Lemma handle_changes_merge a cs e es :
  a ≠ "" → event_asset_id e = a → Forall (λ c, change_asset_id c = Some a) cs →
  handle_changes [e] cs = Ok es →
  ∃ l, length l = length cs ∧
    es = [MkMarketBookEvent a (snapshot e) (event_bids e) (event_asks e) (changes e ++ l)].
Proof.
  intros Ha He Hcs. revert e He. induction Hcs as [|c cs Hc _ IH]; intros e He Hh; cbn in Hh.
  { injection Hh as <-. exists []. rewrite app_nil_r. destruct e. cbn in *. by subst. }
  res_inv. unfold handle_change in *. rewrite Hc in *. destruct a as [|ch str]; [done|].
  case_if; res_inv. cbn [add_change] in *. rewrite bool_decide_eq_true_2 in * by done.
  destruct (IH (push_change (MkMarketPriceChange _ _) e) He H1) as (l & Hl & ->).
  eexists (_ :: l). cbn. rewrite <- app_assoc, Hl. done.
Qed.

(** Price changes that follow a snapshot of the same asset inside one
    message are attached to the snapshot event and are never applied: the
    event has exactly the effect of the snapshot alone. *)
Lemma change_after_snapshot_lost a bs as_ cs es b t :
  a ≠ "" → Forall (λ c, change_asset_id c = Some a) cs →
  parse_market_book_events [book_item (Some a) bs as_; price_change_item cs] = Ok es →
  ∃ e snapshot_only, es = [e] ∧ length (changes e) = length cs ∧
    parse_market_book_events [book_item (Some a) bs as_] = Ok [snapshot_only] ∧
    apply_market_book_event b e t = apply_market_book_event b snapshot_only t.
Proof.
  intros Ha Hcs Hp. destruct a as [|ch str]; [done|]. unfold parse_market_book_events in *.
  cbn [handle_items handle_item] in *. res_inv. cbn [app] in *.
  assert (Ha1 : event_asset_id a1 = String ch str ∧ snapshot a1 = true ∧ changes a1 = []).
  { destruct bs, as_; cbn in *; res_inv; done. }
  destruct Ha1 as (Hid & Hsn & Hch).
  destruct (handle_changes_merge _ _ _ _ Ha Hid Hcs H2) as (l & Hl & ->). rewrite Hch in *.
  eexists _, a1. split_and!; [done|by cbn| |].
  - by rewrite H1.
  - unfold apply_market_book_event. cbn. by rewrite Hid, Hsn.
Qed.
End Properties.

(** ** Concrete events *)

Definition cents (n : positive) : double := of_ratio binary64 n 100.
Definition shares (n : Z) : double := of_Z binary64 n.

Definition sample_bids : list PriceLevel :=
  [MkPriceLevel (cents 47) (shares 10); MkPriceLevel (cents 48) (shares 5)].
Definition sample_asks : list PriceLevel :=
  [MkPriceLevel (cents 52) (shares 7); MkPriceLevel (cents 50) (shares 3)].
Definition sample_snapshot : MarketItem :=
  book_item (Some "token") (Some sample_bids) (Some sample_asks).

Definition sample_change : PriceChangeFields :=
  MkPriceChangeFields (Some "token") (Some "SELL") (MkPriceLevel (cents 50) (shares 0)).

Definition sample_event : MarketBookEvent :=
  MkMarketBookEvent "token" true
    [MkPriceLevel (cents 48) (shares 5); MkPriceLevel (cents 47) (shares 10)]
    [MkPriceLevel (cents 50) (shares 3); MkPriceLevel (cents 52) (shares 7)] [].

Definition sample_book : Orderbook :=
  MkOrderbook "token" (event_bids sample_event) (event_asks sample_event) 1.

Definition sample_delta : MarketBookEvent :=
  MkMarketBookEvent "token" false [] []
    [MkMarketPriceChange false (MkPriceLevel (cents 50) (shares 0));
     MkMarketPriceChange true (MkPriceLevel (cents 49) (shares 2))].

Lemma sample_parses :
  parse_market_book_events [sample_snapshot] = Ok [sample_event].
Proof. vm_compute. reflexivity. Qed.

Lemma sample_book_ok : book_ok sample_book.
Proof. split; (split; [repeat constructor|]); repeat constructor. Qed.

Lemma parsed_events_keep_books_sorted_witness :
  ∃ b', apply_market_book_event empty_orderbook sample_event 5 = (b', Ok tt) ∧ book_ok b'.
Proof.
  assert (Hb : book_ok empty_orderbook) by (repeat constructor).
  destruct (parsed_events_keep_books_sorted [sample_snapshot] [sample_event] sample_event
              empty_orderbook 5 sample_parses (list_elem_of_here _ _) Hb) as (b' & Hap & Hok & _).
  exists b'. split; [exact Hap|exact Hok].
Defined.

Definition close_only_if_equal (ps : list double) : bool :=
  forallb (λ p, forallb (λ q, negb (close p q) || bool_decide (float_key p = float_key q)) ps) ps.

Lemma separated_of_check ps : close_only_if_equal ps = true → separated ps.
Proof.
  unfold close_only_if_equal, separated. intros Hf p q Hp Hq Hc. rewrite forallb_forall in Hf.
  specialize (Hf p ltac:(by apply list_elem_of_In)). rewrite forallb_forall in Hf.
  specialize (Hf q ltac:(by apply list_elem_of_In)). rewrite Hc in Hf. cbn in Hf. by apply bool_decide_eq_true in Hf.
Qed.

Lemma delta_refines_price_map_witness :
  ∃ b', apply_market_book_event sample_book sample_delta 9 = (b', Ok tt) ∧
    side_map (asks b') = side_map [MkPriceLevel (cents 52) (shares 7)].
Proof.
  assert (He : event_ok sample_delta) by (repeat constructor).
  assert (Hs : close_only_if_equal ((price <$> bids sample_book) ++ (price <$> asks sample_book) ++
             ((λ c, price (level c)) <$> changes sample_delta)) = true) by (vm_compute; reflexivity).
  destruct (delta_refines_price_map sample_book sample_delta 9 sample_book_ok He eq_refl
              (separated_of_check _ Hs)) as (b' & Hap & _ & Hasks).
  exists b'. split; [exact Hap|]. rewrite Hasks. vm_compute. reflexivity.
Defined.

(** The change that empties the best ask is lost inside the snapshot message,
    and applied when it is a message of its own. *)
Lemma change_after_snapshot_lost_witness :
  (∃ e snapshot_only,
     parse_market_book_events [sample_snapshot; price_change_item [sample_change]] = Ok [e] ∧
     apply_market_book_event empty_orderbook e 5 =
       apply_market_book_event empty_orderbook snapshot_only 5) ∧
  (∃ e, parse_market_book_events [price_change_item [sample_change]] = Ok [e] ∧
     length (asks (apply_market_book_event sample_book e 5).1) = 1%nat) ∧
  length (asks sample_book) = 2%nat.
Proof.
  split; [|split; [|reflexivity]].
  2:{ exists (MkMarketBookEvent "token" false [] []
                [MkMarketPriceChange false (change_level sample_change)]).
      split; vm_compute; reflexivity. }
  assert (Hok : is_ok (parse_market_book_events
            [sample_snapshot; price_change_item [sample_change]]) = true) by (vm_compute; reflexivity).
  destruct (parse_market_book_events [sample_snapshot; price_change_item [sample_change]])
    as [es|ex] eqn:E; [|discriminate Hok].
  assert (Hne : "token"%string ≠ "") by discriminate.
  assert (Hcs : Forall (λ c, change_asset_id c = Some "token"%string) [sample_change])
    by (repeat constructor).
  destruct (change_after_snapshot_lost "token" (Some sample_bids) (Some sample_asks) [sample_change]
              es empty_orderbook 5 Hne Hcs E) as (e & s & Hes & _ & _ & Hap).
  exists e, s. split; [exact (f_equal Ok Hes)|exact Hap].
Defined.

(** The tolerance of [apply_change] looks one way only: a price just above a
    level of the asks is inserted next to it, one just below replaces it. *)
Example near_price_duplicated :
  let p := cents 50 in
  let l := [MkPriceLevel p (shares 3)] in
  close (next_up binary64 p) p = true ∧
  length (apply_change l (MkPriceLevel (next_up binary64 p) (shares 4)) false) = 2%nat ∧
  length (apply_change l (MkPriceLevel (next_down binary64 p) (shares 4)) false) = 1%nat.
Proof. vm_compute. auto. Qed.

* * *

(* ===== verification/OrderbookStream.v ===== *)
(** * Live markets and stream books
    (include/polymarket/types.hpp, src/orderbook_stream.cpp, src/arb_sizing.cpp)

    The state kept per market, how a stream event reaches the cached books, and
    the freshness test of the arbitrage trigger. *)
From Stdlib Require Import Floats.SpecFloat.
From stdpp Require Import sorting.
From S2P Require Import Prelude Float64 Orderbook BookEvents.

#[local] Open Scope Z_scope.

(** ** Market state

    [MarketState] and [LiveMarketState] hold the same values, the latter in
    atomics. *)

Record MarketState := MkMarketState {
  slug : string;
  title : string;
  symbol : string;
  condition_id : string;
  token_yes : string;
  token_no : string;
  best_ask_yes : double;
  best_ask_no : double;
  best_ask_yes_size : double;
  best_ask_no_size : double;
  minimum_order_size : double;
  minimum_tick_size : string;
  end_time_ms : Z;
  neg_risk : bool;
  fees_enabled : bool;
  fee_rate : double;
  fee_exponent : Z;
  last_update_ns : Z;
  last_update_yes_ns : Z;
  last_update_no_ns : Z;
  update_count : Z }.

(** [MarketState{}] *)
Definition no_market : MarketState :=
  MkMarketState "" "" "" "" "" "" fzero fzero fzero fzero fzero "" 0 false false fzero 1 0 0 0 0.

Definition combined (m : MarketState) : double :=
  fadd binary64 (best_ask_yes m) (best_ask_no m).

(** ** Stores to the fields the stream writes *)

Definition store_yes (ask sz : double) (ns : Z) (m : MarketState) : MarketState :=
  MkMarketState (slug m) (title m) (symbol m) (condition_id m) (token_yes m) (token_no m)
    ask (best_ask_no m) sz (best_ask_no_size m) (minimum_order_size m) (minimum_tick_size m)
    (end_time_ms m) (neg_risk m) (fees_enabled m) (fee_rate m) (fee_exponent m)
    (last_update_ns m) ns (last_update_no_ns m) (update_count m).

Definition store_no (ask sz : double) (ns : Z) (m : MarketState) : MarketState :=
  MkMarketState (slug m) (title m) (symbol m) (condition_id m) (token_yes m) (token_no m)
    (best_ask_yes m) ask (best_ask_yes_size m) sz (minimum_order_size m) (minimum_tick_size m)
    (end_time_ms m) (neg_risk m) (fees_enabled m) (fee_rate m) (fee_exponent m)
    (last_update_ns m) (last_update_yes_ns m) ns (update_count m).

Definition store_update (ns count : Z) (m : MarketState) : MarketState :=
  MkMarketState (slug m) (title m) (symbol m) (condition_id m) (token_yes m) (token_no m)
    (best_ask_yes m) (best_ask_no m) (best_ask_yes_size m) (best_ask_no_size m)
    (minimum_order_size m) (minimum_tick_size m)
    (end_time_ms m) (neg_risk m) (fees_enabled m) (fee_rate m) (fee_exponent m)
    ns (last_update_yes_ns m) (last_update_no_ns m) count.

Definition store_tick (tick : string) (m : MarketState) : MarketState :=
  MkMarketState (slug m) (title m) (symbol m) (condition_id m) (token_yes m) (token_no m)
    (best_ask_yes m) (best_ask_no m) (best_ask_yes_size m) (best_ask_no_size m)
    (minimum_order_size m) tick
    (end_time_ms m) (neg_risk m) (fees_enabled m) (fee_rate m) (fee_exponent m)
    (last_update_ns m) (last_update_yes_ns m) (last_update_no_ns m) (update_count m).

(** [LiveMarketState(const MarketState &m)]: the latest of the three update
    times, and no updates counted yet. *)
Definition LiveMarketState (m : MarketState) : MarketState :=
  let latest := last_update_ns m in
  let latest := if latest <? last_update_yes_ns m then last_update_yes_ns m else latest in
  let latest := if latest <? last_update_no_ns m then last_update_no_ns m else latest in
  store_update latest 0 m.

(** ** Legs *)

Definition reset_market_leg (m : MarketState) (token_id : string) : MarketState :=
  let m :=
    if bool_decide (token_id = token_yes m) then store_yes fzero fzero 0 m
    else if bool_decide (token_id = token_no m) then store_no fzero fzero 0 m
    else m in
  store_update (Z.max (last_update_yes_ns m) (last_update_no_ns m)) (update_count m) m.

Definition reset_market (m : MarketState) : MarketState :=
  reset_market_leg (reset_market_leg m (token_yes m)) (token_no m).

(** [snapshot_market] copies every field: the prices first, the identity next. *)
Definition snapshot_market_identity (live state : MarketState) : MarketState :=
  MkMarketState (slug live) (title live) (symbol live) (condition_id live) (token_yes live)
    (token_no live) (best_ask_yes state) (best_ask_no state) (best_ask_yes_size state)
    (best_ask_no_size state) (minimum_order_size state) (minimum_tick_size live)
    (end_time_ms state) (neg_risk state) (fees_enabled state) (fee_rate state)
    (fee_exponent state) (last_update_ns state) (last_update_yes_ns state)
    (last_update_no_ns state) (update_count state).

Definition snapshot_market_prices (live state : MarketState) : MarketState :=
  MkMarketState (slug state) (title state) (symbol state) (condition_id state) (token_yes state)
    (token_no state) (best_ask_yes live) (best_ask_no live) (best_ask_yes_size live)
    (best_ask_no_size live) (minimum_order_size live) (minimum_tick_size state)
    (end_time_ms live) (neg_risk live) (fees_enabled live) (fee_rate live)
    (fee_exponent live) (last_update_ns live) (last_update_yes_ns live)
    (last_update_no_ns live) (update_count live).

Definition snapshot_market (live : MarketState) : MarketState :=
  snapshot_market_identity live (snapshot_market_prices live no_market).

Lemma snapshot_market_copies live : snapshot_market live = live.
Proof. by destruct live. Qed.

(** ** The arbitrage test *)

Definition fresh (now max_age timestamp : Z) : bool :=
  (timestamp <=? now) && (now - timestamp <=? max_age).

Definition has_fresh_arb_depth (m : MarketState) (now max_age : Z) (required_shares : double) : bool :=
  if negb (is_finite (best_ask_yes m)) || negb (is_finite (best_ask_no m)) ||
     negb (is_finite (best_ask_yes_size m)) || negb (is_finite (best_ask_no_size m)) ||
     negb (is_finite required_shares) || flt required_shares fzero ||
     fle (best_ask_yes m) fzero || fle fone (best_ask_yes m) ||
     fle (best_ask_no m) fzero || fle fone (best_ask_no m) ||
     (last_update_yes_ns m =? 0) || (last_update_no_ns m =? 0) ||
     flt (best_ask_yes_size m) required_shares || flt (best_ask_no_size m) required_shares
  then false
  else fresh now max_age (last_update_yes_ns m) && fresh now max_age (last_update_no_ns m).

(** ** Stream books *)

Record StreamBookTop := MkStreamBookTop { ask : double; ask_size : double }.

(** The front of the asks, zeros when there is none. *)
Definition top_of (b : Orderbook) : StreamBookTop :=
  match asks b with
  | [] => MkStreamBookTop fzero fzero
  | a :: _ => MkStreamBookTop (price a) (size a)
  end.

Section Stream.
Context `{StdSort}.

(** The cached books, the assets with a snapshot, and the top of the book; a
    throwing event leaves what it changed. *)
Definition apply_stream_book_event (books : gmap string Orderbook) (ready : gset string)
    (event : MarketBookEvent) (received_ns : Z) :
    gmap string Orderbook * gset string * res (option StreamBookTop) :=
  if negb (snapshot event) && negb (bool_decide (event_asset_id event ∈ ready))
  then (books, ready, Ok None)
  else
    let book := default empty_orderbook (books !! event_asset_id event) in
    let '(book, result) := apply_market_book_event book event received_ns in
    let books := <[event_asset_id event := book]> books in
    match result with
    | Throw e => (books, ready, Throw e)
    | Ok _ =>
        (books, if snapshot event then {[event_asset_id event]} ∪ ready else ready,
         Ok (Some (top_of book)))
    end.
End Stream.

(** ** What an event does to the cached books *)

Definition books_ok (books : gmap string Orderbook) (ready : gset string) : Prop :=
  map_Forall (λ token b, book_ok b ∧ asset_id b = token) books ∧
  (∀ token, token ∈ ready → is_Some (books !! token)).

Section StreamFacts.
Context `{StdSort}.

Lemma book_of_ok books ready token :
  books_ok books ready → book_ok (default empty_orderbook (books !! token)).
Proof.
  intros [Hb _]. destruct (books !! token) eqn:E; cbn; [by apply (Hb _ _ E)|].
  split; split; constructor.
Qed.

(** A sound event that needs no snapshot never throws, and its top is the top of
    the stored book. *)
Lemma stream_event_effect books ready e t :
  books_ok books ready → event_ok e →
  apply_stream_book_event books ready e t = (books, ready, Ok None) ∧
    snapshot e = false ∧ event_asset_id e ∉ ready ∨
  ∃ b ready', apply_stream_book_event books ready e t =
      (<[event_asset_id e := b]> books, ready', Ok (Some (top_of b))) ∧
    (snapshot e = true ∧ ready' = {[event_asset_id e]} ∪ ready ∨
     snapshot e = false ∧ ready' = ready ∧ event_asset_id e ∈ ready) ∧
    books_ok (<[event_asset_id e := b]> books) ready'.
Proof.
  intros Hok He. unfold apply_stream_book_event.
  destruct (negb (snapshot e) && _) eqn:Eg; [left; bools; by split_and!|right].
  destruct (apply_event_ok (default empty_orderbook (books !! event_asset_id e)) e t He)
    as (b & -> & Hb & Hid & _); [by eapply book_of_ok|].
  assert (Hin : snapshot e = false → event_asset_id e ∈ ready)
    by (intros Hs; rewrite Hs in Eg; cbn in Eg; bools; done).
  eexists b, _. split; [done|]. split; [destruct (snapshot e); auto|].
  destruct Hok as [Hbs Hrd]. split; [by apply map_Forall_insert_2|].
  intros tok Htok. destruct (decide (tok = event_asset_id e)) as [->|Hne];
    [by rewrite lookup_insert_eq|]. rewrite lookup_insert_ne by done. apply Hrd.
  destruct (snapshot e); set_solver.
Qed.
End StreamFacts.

▶ [What is required] Your reply is to repeat, unchanged, the lines above running from the one with "books_ok (<[event_asset_id e" up to and including the one with "by (intros Hs;".

▶ [Answer for this exercise]
    books_ok (<[event_asset_id e := b]> books) ready'.
Proof.
  intros Hok He. unfold apply_stream_book_event.
  destruct (negb (snapshot e) && _) eqn:Eg; [left; bools; by split_and!|right].
  destruct (apply_event_ok (default empty_orderbook (books !! event_asset_id e)) e t He)
    as (b & -> & Hb & Hid & _); [by eapply book_of_ok|].
  assert (Hin : snapshot e = false → event_asset_id e ∈ ready)
    by (intros Hs; rewrite Hs in Eg; cbn in Eg; bools; done).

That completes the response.